Further, two air supply channels for supplying air to the ripening chambers are arranged, two air supply channels are respectively formed at two lateral outer sides of the inner shell, and the air supply openings are formed in two lateral side plates of the inner shell, so that air flow can flow into the ripening chambers from two lateral side parts of the ripening chambers at the same time, and the air supply uniformity of the air flow in the lateral direction of the ripening chambers is improved. When the sizes of the air supply openings are the same, the distribution density of the plurality of air supply openings on each transverse side plate in the height direction of the inner shell is uniform, so that the air supply uniformity of all parts in the height direction of the ripening chamber can be improved. When the sizes of the air supply openings are the same, the arrangement density of the plurality of air supply openings on each transverse side plate in the air flow direction in the air supply channel is increased progressively, so that the defect that the air flow velocity in the air supply channel is decreased progressively in the air flow direction can be overcome by the arrangement density increasing mode of the air supply openings, and the air supply uniformity of all parts in the longitudinal direction of the ripening chamber is improved. Therefore, the to-be-cooked object can obtain uniform airflow blowing effect in the transverse direction, the height direction and the longitudinal direction, and the ripening effect of the to-be-cooked object is improved.

The above, as well as additional objectives, advantages, and features of the present invention will become apparent to those skilled in the art from the following detailed description of a specific embodiment of the present invention when read in conjunction with the accompanying drawings.

Drawings

Some specific embodiments of the invention will be described in detail hereinafter by way of example and not by way of limitation with reference to the accompanying drawings. The same reference numbers will be used throughout the drawings to refer to the same or like parts or portions. It will be appreciated by those skilled in the art that the drawings are not necessarily drawn to scale. In the accompanying drawings:

FIG. 1 is a schematic block diagram of a refrigeration and freezer according to one embodiment of the invention;

FIGS. 2 and 3 are schematic cross-sectional views of a ripening apparatus according to one embodiment of the present invention, taken along vertical cross-sections of different orientations;

FIG. 4 is a schematic cross-sectional view of a curing device according to one embodiment of the present invention taken along a horizontal cross-section;

FIG. 5 is a schematic view of the airflow path of the curing apparatus when the internal circulation fans are individually activated in accordance with one embodiment of the present invention;

FIG. 6 is a schematic view of the airflow path of the curing apparatus when the external circulation fan is started alone according to one embodiment of the present invention;

fig. 7 is a schematic flow chart of a control method of a refrigerating and freezing apparatus according to an embodiment of the present invention.

Detailed Description

The present invention first provides a refrigerating and freezing apparatus, and fig. 1 is a schematic structural view of a refrigerating and freezing apparatus according to an embodiment of the present invention. The refrigerating and freezing apparatus 1 of the present invention includes a cabinet 10, and a refrigerating chamber 11 for storing articles is defined in the cabinet 10. Further, the housing 10 may also define a freezer compartment and/or a temperature change compartment. The refrigerating chamber 11, the freezing chamber and the temperature varying chamber are selectively opened or closed by a door body pivotably provided at the front side of the cabinet 10, respectively.

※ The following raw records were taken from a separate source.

(* ===== verification/PageTable.v ===== *)
(** * Page tables and their entries (src/structures/paging/page_table.rs)

    The 64-bit page table entry, its flags and its address field, and the
    512-entry page table.  Indices, offsets and levels are in Index.v. *)
From Stdlib Require Import ZArith Lia Bool.
From stdpp Require Import base decidable option list numbers.
From S2P Require Import Prelude Crates Index Addr Page Frame.
#[local] Open Scope Z_scope.

(** ** [PageTableFlags]: the declared flags, and the union of all of them *)
Definition PageTableFlags_PRESENT : Z := 1.
Definition PageTableFlags_WRITABLE : Z := Z.shiftl 1 1.
Definition PageTableFlags_USER_ACCESSIBLE : Z := Z.shiftl 1 2.
Definition PageTableFlags_WRITE_THROUGH : Z := Z.shiftl 1 3.
Definition PageTableFlags_NO_CACHE : Z := Z.shiftl 1 4.
Definition PageTableFlags_ACCESSED : Z := Z.shiftl 1 5.
Definition PageTableFlags_DIRTY : Z := Z.shiftl 1 6.
Definition PageTableFlags_HUGE_PAGE : Z := Z.shiftl 1 7.
Definition PageTableFlags_PAT_4KIB_PAGE : Z := Z.shiftl 1 7.
Definition PageTableFlags_GLOBAL : Z := Z.shiftl 1 8.
Definition PageTableFlags_BIT_9 : Z := Z.shiftl 1 9.
Definition PageTableFlags_BIT_10 : Z := Z.shiftl 1 10.
Definition PageTableFlags_BIT_11 : Z := Z.shiftl 1 11.
Definition PageTableFlags_PAT_HUGE_PAGE : Z := Z.shiftl 1 12.
Definition PageTableFlags_BIT_51 : Z := Z.shiftl 1 51.
Definition PageTableFlags_NO_EXECUTE : Z := Z.shiftl 1 63.

(** [BIT_52] to [BIT_62]. *)
Definition PageTableFlags_BIT (n : Z) : Z := Z.shiftl 1 n.

Definition PageTableFlags_declared : list Z :=
  [PageTableFlags_PRESENT; PageTableFlags_WRITABLE; PageTableFlags_USER_ACCESSIBLE;
   PageTableFlags_WRITE_THROUGH; PageTableFlags_NO_CACHE; PageTableFlags_ACCESSED;
   PageTableFlags_DIRTY; PageTableFlags_HUGE_PAGE; PageTableFlags_PAT_4KIB_PAGE;
   PageTableFlags_GLOBAL; PageTableFlags_BIT_9; PageTableFlags_BIT_10; PageTableFlags_BIT_11;
   PageTableFlags_PAT_HUGE_PAGE; PageTableFlags_BIT_51;
   PageTableFlags_BIT 52; PageTableFlags_BIT 53; PageTableFlags_BIT 54; PageTableFlags_BIT 55;
   PageTableFlags_BIT 56; PageTableFlags_BIT 57; PageTableFlags_BIT 58; PageTableFlags_BIT 59;
   PageTableFlags_BIT 60; PageTableFlags_BIT 61; PageTableFlags_BIT 62;
   PageTableFlags_NO_EXECUTE].

Definition PageTableFlags_all : Z := foldr Z.lor 0 PageTableFlags_declared.

(** ** [PageTableEntry] *)
Inductive FrameError : Type := FrameNotPresent | HugeFrame.

#[export] Instance FrameError_eq_dec : EqDecision FrameError.
Proof. solve_decision. Defined.

Record PageTableEntry : Type := mkPageTableEntry { entry : Z }.

#[export] Instance PageTableEntry_eq_dec : EqDecision PageTableEntry.
Proof. solve_decision. Defined.

Definition PageTableEntry_new : PageTableEntry := mkPageTableEntry 0.
Definition PageTableEntry_default : PageTableEntry := PageTableEntry_new.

In particular, the refrigerating and freezing apparatus 1 further includes a ripening device 20, and the ripening device 20 is provided in the case 10 for ripening the to-be-ripened substance therein. Therefore, the low-temperature and high-humidity environment in the box body 10 can be effectively utilized to promote the ripening of the to-be-ripened matters in the ripening device 20, a special cooling device and a special humidifying device are not required, and the cost is reduced. The refrigerating and freezing device 1 integrated with the ripening device 20 not only has the function of preserving the stored articles in the traditional low-temperature environment, but also has the ripening function, thereby enriching the functions of the refrigerating and freezing device 1.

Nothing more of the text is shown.